Já a ex-primeira dama, que também preside o PL Mulher, chorou ao discursar no trio elétrico junto aos outros políticos de direita. Michelle mencionou uma "ditadura judicial" contra o marido, Jair Bolsonaro, e também exibiu um áudio do ex-mandatário que, segundo ela, teria sido tirado da internet.
Bolsonaro está em prisão domiciliar após descumprir medidas cautelares referentes à utilização de redes sociais por terceiros. Em outras manifestações recentes, vídeos de Bolsonaro com recados para manifestantes foram exibidos e depois apagados pelo seu filho, o senador Flávio Bolsonaro (PL-RJ).
Manifestações pelo país
Na capital federal, o ato bolsonarista reuniu parlamentares como Jaime Bagattoli (PL-RO), Zé Trovão (PL-SC), Mario Frias (PL-SP), Alberto Fraga (PL-DF), Damares Alves (Republicanos-DF) e Bia Kicis (PL-DF).

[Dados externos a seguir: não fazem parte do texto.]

(* ===== verification/ExecutorFacts.v ===== *)
(** What a run of a job may write, and when ([Executor]). *)

From S2P Require Import Prelude Float64 Gostrings Tenant Subjects Sha256 Resultcache Json Jsonread Errors Effects Panics Dag.
From S2P Require Import Jobconfig Joberr Jobstore Attest Results Executor.
Local Open Scope Z_scope.

(** * Definitions *)

Section facts.
Context `{W : World} `{R : GoRuntime} `{GoQuote} `{Stats}.
Variable sv : Service.
Variables (tenantID jobID : string).
Variable trace : string.

Implicit Types (h : list call) (c : call).

(** What the run has read and stored. *)
Definition loaded h (job : Job) : Prop := exists h1 h2, h = (h1 ++ [CallGetJob]) ++ h2 /\ job_of (h1 ++ [CallGetJob]) = Ok job.
Definition read_stages h (stages : list Jobconfig.Stage) : Prop :=
  exists h1 h2, h = (h1 ++ [CallGetStages]) ++ h2 /\ stages_of (h1 ++ [CallGetStages]) = Ok stages.
Definition stored h (key data : string) : Prop :=
  exists h1 h2, h = (h1 ++ [CallPut key data]) ++ h2 /\ error_of (h1 ++ [CallPut key data]) = None.

Definition attestor : option Attestor := forTenant (attestors sv) tenantID.

(** A layout signed for exactly the analyzers the job was created with. *)
Definition layout_of (att : Attestor) (job : Job) (stages : list Jobconfig.Stage) (ly : SignedLayout) : Prop :=
  exists dag now, checkJobAnalyzers job stages (Order dag) = None /\
    @CreateLayout (Generator att) now (mkOptions (layout_steps (jobSubject job) dag) [] (at_ExpiresIn att)) = Ok ly.

(** The whole attestation of the job verified, and its bundle is stored. *)
Definition attested (att : Attestor) (job : Job) (stages : list Jobconfig.Stage) h : Prop :=
  exists ly links now chain bundle, layout_of att job stages ly /\
    @VerifyChain R (Generator att) now (Some ly) (Some <$> links) (jobSubject job) = Ok chain /\
    MarshalBundle (Some ly) (Some <$> links) = Ok bundle /\ stored h (attestationKey job "bundle.json") bundle.

(** A link for [stage], signed over this job, is stored. *)
Definition linked (att : Attestor) (job : Job) (stage : string) h : Prop :=
  exists own materials products extra link,
    @CreateLink (Generator att) own stage (jobSubject job :: materials) products extra = Ok link /\
    stored h (attestationKey job (linkName stage)) (Raw link).

(** The engine ran analyzer [n] in a pass that it answered without a failed
    analyzer. *)
Definition passed h (n : string) : Prop :=
  exists names controls params outs p h1 h2, h = (h1 ++ [CallEngine names controls params outs]) ++ h2 /\
    pass_of (h1 ++ [CallEngine names controls params outs]) = Ok p /\ ps_Failed p = [] /\ n ∈ names.

(** Candidates were generated, without an error. *)
Definition generated h : Prop :=
  exists h1 h2, h = (h1 ++ [CallGenerate]) ++ h2 /\ error_of (h1 ++ [CallGenerate]) = None.

(** The synthesis was computed, without an error. *)
Definition synthesized h : Prop :=
  exists inputs classes encoded h1 h2, h = (h1 ++ [CallSynthesize inputs classes]) ++ h2 /\
    synthesis_of (h1 ++ [CallSynthesize inputs classes]) = Ok encoded.

(** The DAG of the run, built from the analyzers that are registered. *)
Definition built h (dag : DAG) : Prop :=
  exists h1 h2, h = (h1 ++ [CallBuildDAG]) ++ h2 /\ dag_of (h1 ++ [CallBuildDAG]) = Ok dag.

Os discursos foram marcados por ataques ao STF e à condução do julgamento da chamada “trama golpista”, que apura a tentativa de Bolsonaro e aliados de reverter o resultado das eleições de 2022.
“Bolsonaro não cometeu nenhum crime. Eleição sem Bolsonaro é golpe”, disse Mario Frias. Bia Kicis afirmou: “Somos a voz do Bolsonaro. Somos o exército da liberdade e justiça”.
Um áudio breve de Michelle Bolsonaro foi tocado no carro de som, e os presentes denunciaram o que chamam de perseguição política. “Idosos foram presos. Débora do Batom e outras pessoas condenadas a penas piores que assassinos”, afirmou Frias.
No Rio de Janeiro, a manifestação se concentrou na orla de Copacabana, com bandeiras do Brasil e dos Estados Unidos. Participaram do ato o senador Flávio Bolsonaro (PL-RJ), o deputado Sóstenes Cavalcante (PL-RJ) e o governador Cláudio Castro (PL-RJ).
Manifestações organizadas pela esquerda também aconteceram neste domingo. Na outra ponta, movimentos de esquerda promoveram atos em defesa da soberania nacional, justiça social e taxação dos super-ricos. Em Brasília, o Grito dos Excluídos reuniu manifestantes entre o Setor Bancário Sul e a plataforma superior da Rodoviária, com concentração na Praça Zumbi dos Palmares, no Conic. O tema deste ano foi “Vida em Primeiro Lugar”.